Please reproduce exactly the lines from the start of the records through the one containing "From S2P Require Import Prelude.", and nothing more.

# [DATASET CONTENT]
——————————
(* ===== verification/Zstl.v ===== *)
(** * Containers of the [sys::] library

    The kernel uses a container library that is not part of its sources.  What
    the kernel relies on is an interface with its laws; a list of bounded
    length is an instance. *)

From S2P Require Import Prelude.

(** ** [sys::inplace_vector<A, CAP>] *)
Class InplaceVector (V A : Type) := {
  iv_new : V;                             (** the empty vector *)
  iv_elems : V → list A;                  (** the elements, in order *)
  iv_try_push_back : A → V → option V;    (** null when full *)
  iv_pop_back : V → V }.
Class InplaceVectorLaws (V A : Type) `{InplaceVector V A} (CAP : nat) := {
  iv_new_elems : iv_elems iv_new = [];
  iv_capacity v : (length (iv_elems v) ≤ CAP)%nat;
  iv_push_full a v : length (iv_elems v) = CAP → iv_try_push_back a v = None;
  iv_push_room a v : (length (iv_elems v) < CAP)%nat →
    ∃ v', iv_try_push_back a v = Some v' ∧ iv_elems v' = iv_elems v ++ [a];
  iv_pop_elems v : iv_elems v ≠ [] → iv_elems (iv_pop_back v) = removelast (iv_elems v) }.

(** ** An instance *)
Record bvec (A : Type) (CAP : nat) : Type := BVec { bv_list : list A; bv_ok : (length bv_list ≤ CAP)%nat }.
Arguments BVec {A CAP} bv_list bv_ok.
Arguments bv_list {A CAP} b.
Arguments bv_ok {A CAP} b.

Lemma length_removelast_le {A} (l : list A) n : (length l ≤ n)%nat → (length (removelast l) ≤ n)%nat.
Proof. rewrite removelast_firstn_len, length_take. lia. Qed.

#[global] Instance bvec_ops A CAP : InplaceVector (bvec A CAP) A := {|
  iv_new := BVec [] (Nat.le_0_l CAP);
  iv_elems := bv_list;
  iv_try_push_back a v :=
    match decide (length (bv_list v ++ [a]) ≤ CAP)%nat with left Hl => Some (BVec (bv_list v ++ [a]) Hl) | right _ => None end;
  iv_pop_back v := BVec (removelast (bv_list v)) (length_removelast_le _ _ (bv_ok v)) |}.
#[global] Instance bvec_laws A CAP : InplaceVectorLaws (bvec A CAP) A CAP.
Proof.
  split; simpl.
  - done.
  - apply bv_ok.
  - intros a v Hl. destruct (decide _) as [Hle|]; [|done]. exfalso. rewrite length_app in Hle. simpl in Hle. lia.
  - intros a v Hl. destruct (decide _) as [Hle|Hn]; [by eexists|]. destruct Hn. rewrite length_app. simpl. lia.
  - done.
Qed.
——————————
# [EXERCISE OUTPUT]
(* ===== verification/Zstl.v ===== *)
(** * Containers of the [sys::] library

    The kernel uses a container library that is not part of its sources.  What
    the kernel relies on is an interface with its laws; a list of bounded
    length is an instance. *)

From S2P Require Import Prelude.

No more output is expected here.